(* ===== verification/FailureDetector.v ===== *)
(** * The failure detector

    [src/log/impl/FailureDetectorImpl.cc]: one loop checks the health of the
    ensemble and keeps the last five results; another one, which only looks at
    [ensembleAlive_], reconfigures the virtual log while the ensemble is down.
    A round of a loop is a program over the calls of the log.

    What [HealthCheck::isAlive] and the timer next to it answer is an argument
    of the round. *)

From stdpp Require Import base sets list strings.
From Stdlib Require Import ZArith Lia.
From S2P Require Import Prelude LogTypes Program VirtualLog.

Open Scope Z_scope.

(** The fields of [ServerConfig] that are used. *)
Record ServerConfig := {
  sc_sequencer_id : string;
  sc_replica_set : list string }.

Record FailureDetectorImpl := {
  state_versionId : Z;
  ensembleAlive_ : bool;
  logServerConfig_ : ServerConfig;
  healthCheckRecords_ : list bool }.

Definition makeFailureDetectorImpl (logServerConfig : ServerConfig) : FailureDetectorImpl :=
  {| state_versionId := -1; ensembleAlive_ := false; logServerConfig_ := logServerConfig;
     healthCheckRecords_ := replicate 5 false |}.

Definition getLatestMetadataConfig (fd : FailureDetectorImpl) : option MetadataConfig := None.
Definition healthy (fd : FailureDetectorImpl) : bool := ensembleAlive_ fd.

(** ** The rounds *)

(** The config that is asked for: ids only. *)
Definition ensemble_config (c : ServerConfig) : MetadataConfig :=
  {| version_id := 0; previous_version_id := 0; start_index := 0; end_index := 0;
     previous_version_end_index := 0;
     sequencer_config := {| sequencer_id := sc_sequencer_id c; sequencer_ip := default_IpAddress |};
     replica_set_config :=
       map (λ id, {| replica_id := id; replica_ip := default_IpAddress; local := false |})
         (sc_replica_set c) |}.

(** A round of [reconcileLoop]. *)
Definition reconcile (vl : nat) (fd : FailureDetectorImpl) : lprog () :=
  if ensembleAlive_ fd then mret ()
  else try_catch (_ ← reconfigure vl (ensemble_config (logServerConfig_ fd)); mret ())
                 (λ e, if is_std_exception e then Some (mret ()) else None).

(** [collectAny] of the check and of a timer: the one that was first, and what
    it returned. *)
Definition check_result (coResult : nat * outcome bool) : bool :=
  match coResult with (O, Ret result) => result | _ => false end.

Definition record (coResult : nat * outcome bool) (fd : FailureDetectorImpl) : FailureDetectorImpl :=
  let records := tail (healthCheckRecords_ fd ++ [check_result coResult]) in
  {| state_versionId := state_versionId fd;
     ensembleAlive_ := foldl orb false records;
     logServerConfig_ := logServerConfig_ fd;
     healthCheckRecords_ := records |}.

(** A round of [runHealthCheckLoop]: an exception of [refreshConfiguration] is
    in the [Try] that nobody looks at; a failed [CHECK] ends the process. *)
Definition ends_process (e : exn) : bool :=
  match e with AssertFailure | NullPointer => true | _ => false end.
Definition health_check (vl : nat) (coResult : nat * outcome bool) (fd : FailureDetectorImpl)
    : lprog FailureDetectorImpl :=
  let fd' := record coResult fd in
  if ensembleAlive_ fd' then mret fd'
  else
    _ ← try_catch (refreshConfiguration vl)
          (λ e, if ends_process e then None else Some (mret ()));
    mret fd'.

(** ** The loops

    The two loops of one detector run on one executor and share
    [ensembleAlive_]; [w] is everything outside. *)
Inductive event :=
  | HealthCheck (coResult : nat * outcome bool)
  | Reconcile.

Section loops.
Context {W : Type} (h : ∀ X : Set, log_call X → M W X) (vl : nat).

Definition run_event (e : event) : M (FailureDetectorImpl * W) () := λ s,
  match e with
  | HealthCheck r =>
      match interp h (health_check vl r s.1) s.2 with
      | (Ret fd, w) => (Ret (), (fd, w))
      | (Throw e, w) => (Throw e, (record r s.1, w))
      | (Block, w) => (Block, (record r s.1, w))
      end
  | Reconcile => let '(o, w) := interp h (reconcile vl s.1) s.2 in (o, (s.1, w))
  end.
Fixpoint run_events (es : list event) : M (FailureDetectorImpl * W) () :=
  match es with
  | [] => mret ()
  | e :: es' => _ ← run_event e; run_events es'
  end.

(** The results of the health checks, the last one first. *)
Fixpoint results (es : list event) (before : list bool) : list bool :=
  match es with
  | [] => before
  | HealthCheck r :: es' => results es' (check_result r :: before)
  | Reconcile :: es' => results es' before
  end.

(** ** Lemmas *)

Lemma foldl_orb l b : foldl orb b l = b || existsb id l.
Proof. revert b. induction l as [|x l IH]; intros b; simpl; [by rewrite orb_false_r|]. by rewrite IH, orb_assoc. Qed.

Lemma existsb_elem l : existsb id l = bool_decide (true ∈ l).
Proof.
  induction l as [|[] l IH]; cbn [existsb id orb]; [done| |].
  - by rewrite bool_decide_eq_true_2 by set_solver.
  - rewrite IH. apply bool_decide_ext. set_solver.
Qed.
Lemma existsb_reverse l : existsb id (reverse l) = existsb id l.
Proof. rewrite !existsb_elem. apply bool_decide_ext. by rewrite elem_of_reverse. Qed.

(** A detector that has seen [rs], the last one first. *)
Definition tracks (c : ServerConfig) (rs : list bool) (fd : FailureDetectorImpl) : Prop :=
  logServerConfig_ fd = c ∧ state_versionId fd = -1 ∧
  healthCheckRecords_ fd = reverse (take 5 (rs ++ replicate 5 false)) ∧
  ensembleAlive_ fd = existsb id (take 5 (rs ++ replicate 5 false)).

Lemma tracks_make c : tracks c [] (makeFailureDetectorImpl c).
Proof. done. Qed.

Lemma tail_reverse_take (b : bool) (l : list bool) :
  (5 ≤ length l)%nat → tail (reverse (take 5 l) ++ [b]) = reverse (take 5 (b :: l)).
Proof. destruct l as [|a1 [|a2 [|a3 [|a4 [|a5 l]]]]]; simpl; try lia. done. Qed.

Lemma tracks_record c rs r fd : tracks c rs fd → tracks c (check_result r :: rs) (record r fd).
Proof.
  intros (Hc & Hv & Hr & Ha). unfold tracks, record. simpl.
  rewrite Hr, tail_reverse_take, foldl_orb by (rewrite length_app; simpl; lia).
  by rewrite existsb_reverse.
Qed.

Lemma health_check_state r fd w fd' w' :
  interp h (health_check vl r fd) w = (Ret fd', w') → fd' = record r fd.
Proof.
  unfold health_check. destruct (ensembleAlive_ (record r fd)); [by intros [= <- _]|].
  rewrite interp_bind. unfold mbind, M_bind.
  destruct (interp h (try_catch _ _) w) as [[| |] ?]; cbn; by intros [= <- _].
Qed.

Lemma run_events_tracks c es : ∀ rs fd w fd' w',
  tracks c rs fd → run_events es (fd, w) = (Ret (), (fd', w')) → tracks c (results es rs) fd'.
Proof.
  induction es as [|e es IH]; intros rs fd w fd' w' Ht; cbn; [by intros [= <- <-]|].
  unfold mbind, M_bind. destruct (run_event e (fd, w)) as [[[]| |] [fd1 w1]] eqn:E; try done.
  destruct e as [r|]; cbn in E; apply IH.
  - destruct (interp h (health_check vl r fd) w) as [[fd2| |] ?] eqn:Er; simplify_eq.
    apply health_check_state in Er as ->. by apply tracks_record.
  - destruct (interp h (reconcile vl fd) w). by simplify_eq.
Qed.
End loops.

(** ** The theorem *)

Section theorem.
Context {W : Type} (h : ∀ X : Set, log_call X → M W X) (vl : nat).

(** C28: the detector reconfigures exactly while none of the last five health
    checks has succeeded in time, checks that have not taken place counting as
    failures; it asks for the ensemble of its configuration file, and neither
    a failure of the reconfiguration nor the reconfiguration itself changes
    what it thinks of the ensemble. *)
Theorem detector_reconfigures c es w fd w' :
  run_events h vl es (makeFailureDetectorImpl c, w) = (Ret (), (fd, w')) →
  let recent := take 5 (results es [] ++ replicate 5 false) in
  healthy fd = bool_decide (true ∈ recent) ∧
  (true ∈ recent → run_event h vl Reconcile (fd, w') = (Ret (), (fd, w'))) ∧
  (true ∉ recent → ∀ o w'', interp h (reconfigure vl (ensemble_config c)) w' = (o, w'') →
     run_event h vl Reconcile (fd, w') =
       (match o with
        | Ret _ => Ret ()
        | Throw e => if is_std_exception e then Ret () else Throw e
        | Block => Block
        end, (fd, w''))).
Proof.
  intros E recent.
  destruct (run_events_tracks h vl c es [] _ _ _ _ (tracks_make c) E) as (Hc & _ & _ & Ha).
  fold recent in Ha. rewrite existsb_elem in Ha. unfold healthy. split; [done|].
  cbn [run_event fst snd]. unfold reconcile. rewrite Ha, Hc. split.
  - intros Hin. by rewrite bool_decide_eq_true_2.
  - intros Hin o w'' Eo. rewrite bool_decide_eq_false_2 by done.
    rewrite interp_try_catch, interp_bind. unfold mbind, M_bind. rewrite Eo.
    destruct o as [|e|]; [done| |done]. by destruct (is_std_exception e).
Qed.
End theorem.

(** ** Witness: an ensemble whose log cannot be reached *)

Definition sample_ensemble : ServerConfig :=
  {| sc_sequencer_id := "s"; sc_replica_set := ["r0"; "r1"; "r2"] |}.
(** The calls fail, and are counted. *)
Definition unreachable (X : Set) (e : log_call X) : M nat X :=
  _ ← modify S; throw (RuntimeError "unreachable").
Definition one_success : list event :=
  HealthCheck (0%nat, Ret true) ::
  repeat (HealthCheck (1%nat, Ret false)) 3 ++
  [Reconcile; HealthCheck (0%nat, Throw (RuntimeError "no sequencer"))].

Lemma detector_reconfigures_witness :
  (∃ fd, run_events unreachable 0 one_success (makeFailureDetectorImpl sample_ensemble, 0%nat)
           = (Ret (), (fd, 0%nat)) ∧
         run_event unreachable 0 Reconcile (fd, 0%nat) = (Ret (), (fd, 0%nat))) ∧
  (∃ fd, run_events unreachable 0 (one_success ++ [HealthCheck (1%nat, Ret true)])
           (makeFailureDetectorImpl sample_ensemble, 0%nat) = (Ret (), (fd, 1%nat)) ∧
         run_event unreachable 0 Reconcile (fd, 1%nat) = (Ret (), (fd, 2%nat))).
Proof.
  split; eexists.
  - match goal with |- ?P ∧ _ => assert (E : P) by (vm_compute; reflexivity) end.
    split; [exact E|].
    apply (detector_reconfigures unreachable 0 sample_ensemble _ _ _ _ E). vm_compute. set_solver.
  - match goal with |- ?P ∧ _ => assert (E : P) by (vm_compute; reflexivity) end.
    split; [exact E|].
    apply (detector_reconfigures unreachable 0 sample_ensemble _ _ _ _ E) with
      (o := Throw (RuntimeError "unreachable")); [|reflexivity].
    vm_compute. set_solver.
Defined.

━━━━━━━━━━━━━━━━━━━━━━━━━━━━━━

BRIEF ::
The required output is every line above from the one with "(λ e, if ends_process" down to the one with "- by rewrite", restated word for word, ends included.

EXERCISE ANSWER ::
          (λ e, if ends_process e then None else Some (mret ()));
    mret fd'.

(** ** The loops

    The two loops of one detector run on one executor and share
    [ensembleAlive_]; [w] is everything outside. *)
Inductive event :=
  | HealthCheck (coResult : nat * outcome bool)
  | Reconcile.

Section loops.
Context {W : Type} (h : ∀ X : Set, log_call X → M W X) (vl : nat).

Definition run_event (e : event) : M (FailureDetectorImpl * W) () := λ s,
  match e with
  | HealthCheck r =>
      match interp h (health_check vl r s.1) s.2 with
      | (Ret fd, w) => (Ret (), (fd, w))
      | (Throw e, w) => (Throw e, (record r s.1, w))
      | (Block, w) => (Block, (record r s.1, w))
      end
  | Reconcile => let '(o, w) := interp h (reconcile vl s.1) s.2 in (o, (s.1, w))
  end.
Fixpoint run_events (es : list event) : M (FailureDetectorImpl * W) () :=
  match es with
  | [] => mret ()
  | e :: es' => _ ← run_event e; run_events es'
  end.

(** The results of the health checks, the last one first. *)
Fixpoint results (es : list event) (before : list bool) : list bool :=
  match es with
  | [] => before
  | HealthCheck r :: es' => results es' (check_result r :: before)
  | Reconcile :: es' => results es' before
  end.

(** ** Lemmas *)

Lemma foldl_orb l b : foldl orb b l = b || existsb id l.
Proof. revert b. induction l as [|x l IH]; intros b; simpl; [by rewrite orb_false_r|]. by rewrite IH, orb_assoc. Qed.

Lemma existsb_elem l : existsb id l = bool_decide (true ∈ l).
Proof.
  induction l as [|[] l IH]; cbn [existsb id orb]; [done| |].
  - by rewrite bool_decide_eq_true_2 by set_solver.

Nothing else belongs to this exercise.